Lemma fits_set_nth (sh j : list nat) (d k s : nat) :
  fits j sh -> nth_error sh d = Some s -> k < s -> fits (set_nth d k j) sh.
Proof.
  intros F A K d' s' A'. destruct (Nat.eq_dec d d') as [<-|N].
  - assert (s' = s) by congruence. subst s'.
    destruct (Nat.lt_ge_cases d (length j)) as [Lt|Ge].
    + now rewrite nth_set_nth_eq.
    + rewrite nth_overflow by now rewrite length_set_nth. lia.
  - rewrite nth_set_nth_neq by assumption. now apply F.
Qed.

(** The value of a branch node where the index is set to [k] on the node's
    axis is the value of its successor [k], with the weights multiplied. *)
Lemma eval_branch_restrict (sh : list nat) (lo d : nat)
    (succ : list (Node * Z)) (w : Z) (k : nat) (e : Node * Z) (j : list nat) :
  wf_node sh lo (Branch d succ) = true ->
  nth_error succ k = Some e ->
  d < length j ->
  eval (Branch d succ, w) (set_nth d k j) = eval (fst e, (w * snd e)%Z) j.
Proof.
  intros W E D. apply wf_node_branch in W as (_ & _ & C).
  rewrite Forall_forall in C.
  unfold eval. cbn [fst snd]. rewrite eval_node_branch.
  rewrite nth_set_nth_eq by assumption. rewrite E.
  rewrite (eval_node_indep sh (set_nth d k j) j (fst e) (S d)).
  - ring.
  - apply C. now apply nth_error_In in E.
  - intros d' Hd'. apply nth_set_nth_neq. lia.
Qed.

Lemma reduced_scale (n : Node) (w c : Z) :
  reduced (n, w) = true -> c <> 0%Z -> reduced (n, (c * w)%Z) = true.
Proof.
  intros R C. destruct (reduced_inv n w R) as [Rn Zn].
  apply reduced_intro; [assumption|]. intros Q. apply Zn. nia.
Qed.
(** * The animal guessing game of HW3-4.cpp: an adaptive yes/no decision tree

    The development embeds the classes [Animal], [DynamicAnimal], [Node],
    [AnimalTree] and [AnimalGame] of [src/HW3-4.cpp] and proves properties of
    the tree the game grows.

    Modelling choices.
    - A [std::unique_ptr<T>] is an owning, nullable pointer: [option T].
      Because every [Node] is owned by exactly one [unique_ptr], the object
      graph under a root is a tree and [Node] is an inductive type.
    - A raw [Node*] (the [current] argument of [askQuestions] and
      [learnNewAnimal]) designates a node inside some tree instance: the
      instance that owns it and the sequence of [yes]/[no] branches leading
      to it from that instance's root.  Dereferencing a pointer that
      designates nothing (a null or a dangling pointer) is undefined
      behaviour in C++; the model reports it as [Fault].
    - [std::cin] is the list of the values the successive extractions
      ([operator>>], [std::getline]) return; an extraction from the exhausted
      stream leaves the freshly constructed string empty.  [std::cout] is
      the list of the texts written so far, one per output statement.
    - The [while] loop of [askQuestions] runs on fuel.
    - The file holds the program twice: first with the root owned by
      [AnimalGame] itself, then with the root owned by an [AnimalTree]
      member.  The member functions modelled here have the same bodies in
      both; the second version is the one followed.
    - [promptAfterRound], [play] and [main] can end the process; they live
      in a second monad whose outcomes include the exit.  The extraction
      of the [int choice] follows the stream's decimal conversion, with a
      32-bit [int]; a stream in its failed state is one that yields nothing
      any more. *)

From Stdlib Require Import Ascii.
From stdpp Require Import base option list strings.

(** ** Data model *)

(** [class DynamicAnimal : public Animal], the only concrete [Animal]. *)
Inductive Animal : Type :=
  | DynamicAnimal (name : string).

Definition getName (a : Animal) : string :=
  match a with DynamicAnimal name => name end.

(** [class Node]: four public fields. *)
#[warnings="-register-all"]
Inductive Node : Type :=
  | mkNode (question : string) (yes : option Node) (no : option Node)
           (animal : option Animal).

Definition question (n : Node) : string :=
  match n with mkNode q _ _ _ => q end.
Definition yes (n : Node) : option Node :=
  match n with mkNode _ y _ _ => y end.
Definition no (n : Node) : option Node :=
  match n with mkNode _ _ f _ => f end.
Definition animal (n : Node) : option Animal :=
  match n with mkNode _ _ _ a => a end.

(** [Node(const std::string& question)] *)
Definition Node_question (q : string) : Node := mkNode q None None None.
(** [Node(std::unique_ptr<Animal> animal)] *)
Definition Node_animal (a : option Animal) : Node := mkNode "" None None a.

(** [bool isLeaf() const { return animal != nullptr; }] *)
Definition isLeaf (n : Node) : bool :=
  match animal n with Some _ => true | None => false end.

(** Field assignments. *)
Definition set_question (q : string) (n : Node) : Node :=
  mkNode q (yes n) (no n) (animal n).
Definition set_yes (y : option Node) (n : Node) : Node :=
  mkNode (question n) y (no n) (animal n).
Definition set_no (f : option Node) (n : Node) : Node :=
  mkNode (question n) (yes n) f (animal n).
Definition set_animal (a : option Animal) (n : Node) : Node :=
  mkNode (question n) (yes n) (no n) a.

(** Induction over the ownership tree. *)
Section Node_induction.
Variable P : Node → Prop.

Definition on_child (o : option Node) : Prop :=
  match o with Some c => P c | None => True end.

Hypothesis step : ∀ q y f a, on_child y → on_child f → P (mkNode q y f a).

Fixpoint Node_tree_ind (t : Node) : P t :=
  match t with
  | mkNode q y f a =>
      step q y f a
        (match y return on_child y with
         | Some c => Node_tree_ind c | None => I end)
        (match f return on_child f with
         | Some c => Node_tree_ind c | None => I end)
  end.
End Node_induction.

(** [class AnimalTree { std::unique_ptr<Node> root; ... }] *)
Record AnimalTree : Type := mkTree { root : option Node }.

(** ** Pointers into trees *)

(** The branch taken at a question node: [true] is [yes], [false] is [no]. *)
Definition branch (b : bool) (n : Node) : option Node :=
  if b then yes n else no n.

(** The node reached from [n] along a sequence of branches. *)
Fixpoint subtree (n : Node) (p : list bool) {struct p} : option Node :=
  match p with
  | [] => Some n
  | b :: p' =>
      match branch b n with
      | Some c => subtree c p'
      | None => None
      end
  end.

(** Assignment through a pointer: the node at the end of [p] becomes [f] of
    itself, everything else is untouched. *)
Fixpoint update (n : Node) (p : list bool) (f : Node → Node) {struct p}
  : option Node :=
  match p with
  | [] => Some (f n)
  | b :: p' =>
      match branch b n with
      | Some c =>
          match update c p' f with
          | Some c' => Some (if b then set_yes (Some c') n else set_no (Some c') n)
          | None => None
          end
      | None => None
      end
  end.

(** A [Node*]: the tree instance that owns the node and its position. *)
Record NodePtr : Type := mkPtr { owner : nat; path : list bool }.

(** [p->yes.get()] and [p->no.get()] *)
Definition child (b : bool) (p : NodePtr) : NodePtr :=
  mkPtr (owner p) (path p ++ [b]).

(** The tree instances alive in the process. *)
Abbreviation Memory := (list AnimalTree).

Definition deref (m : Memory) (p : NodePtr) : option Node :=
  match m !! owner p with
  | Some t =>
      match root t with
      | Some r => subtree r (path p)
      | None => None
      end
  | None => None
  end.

-*-

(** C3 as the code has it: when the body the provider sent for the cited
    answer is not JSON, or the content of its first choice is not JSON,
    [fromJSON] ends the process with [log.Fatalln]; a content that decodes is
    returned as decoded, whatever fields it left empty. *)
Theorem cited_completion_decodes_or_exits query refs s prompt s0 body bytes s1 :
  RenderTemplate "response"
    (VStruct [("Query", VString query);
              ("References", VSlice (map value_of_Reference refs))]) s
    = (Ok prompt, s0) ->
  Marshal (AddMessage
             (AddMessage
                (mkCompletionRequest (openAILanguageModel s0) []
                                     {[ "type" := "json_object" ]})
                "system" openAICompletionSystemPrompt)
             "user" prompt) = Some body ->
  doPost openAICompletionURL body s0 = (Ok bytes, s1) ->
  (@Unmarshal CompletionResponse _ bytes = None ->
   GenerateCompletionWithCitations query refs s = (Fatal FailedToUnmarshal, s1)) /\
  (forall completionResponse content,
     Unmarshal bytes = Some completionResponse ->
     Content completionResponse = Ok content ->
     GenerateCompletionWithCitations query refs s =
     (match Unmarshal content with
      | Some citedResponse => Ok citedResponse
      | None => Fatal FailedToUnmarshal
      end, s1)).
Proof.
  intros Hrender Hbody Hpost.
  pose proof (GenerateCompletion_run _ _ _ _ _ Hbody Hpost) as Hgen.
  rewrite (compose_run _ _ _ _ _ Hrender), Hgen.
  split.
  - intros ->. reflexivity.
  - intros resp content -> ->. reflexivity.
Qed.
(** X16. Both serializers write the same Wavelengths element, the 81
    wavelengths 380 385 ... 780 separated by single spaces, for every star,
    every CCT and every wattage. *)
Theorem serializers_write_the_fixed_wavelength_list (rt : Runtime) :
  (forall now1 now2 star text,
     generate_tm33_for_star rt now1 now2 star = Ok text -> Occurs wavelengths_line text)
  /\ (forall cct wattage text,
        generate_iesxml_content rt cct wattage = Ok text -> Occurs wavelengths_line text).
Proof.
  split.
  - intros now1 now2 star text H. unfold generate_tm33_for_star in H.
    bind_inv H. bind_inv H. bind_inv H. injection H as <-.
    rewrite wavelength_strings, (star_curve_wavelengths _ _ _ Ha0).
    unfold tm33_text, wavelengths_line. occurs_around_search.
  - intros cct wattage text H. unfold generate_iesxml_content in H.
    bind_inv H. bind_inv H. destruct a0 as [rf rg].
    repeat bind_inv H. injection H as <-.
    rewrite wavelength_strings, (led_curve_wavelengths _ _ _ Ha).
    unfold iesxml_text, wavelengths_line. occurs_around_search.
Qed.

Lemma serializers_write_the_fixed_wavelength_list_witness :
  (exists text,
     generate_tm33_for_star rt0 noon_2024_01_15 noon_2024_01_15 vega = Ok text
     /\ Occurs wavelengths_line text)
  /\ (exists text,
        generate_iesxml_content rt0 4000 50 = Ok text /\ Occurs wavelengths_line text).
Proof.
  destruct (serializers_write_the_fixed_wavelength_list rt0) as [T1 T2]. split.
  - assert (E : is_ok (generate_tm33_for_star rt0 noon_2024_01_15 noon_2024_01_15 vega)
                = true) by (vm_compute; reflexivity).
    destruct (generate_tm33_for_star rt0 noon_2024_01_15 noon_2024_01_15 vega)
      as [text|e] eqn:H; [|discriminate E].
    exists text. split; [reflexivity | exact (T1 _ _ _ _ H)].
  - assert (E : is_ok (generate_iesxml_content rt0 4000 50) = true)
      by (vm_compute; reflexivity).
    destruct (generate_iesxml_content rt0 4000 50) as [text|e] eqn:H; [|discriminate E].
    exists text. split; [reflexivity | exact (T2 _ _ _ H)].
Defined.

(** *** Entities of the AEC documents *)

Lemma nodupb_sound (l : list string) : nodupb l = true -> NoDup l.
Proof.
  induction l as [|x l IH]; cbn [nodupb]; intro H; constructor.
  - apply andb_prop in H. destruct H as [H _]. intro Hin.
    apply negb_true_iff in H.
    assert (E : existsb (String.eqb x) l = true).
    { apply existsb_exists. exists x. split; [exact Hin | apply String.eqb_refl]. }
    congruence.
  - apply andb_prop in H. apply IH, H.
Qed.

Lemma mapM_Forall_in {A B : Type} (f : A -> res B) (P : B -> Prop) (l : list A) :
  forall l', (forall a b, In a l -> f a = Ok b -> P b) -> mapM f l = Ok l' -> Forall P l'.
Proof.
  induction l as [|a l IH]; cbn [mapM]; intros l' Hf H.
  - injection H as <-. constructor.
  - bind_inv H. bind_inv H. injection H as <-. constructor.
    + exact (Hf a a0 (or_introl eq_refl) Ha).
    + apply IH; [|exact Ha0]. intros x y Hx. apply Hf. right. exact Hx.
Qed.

-*-

Your goal: Each line in the listing above from the one containing "Lemma eval_branch_restrict (sh" through the one containing "d < length j ->" should be repeated exactly, and no other line.

Task solution:
Lemma eval_branch_restrict (sh : list nat) (lo d : nat)
    (succ : list (Node * Z)) (w : Z) (k : nat) (e : Node * Z) (j : list nat) :
  wf_node sh lo (Branch d succ) = true ->
  nth_error succ k = Some e ->
  d < length j ->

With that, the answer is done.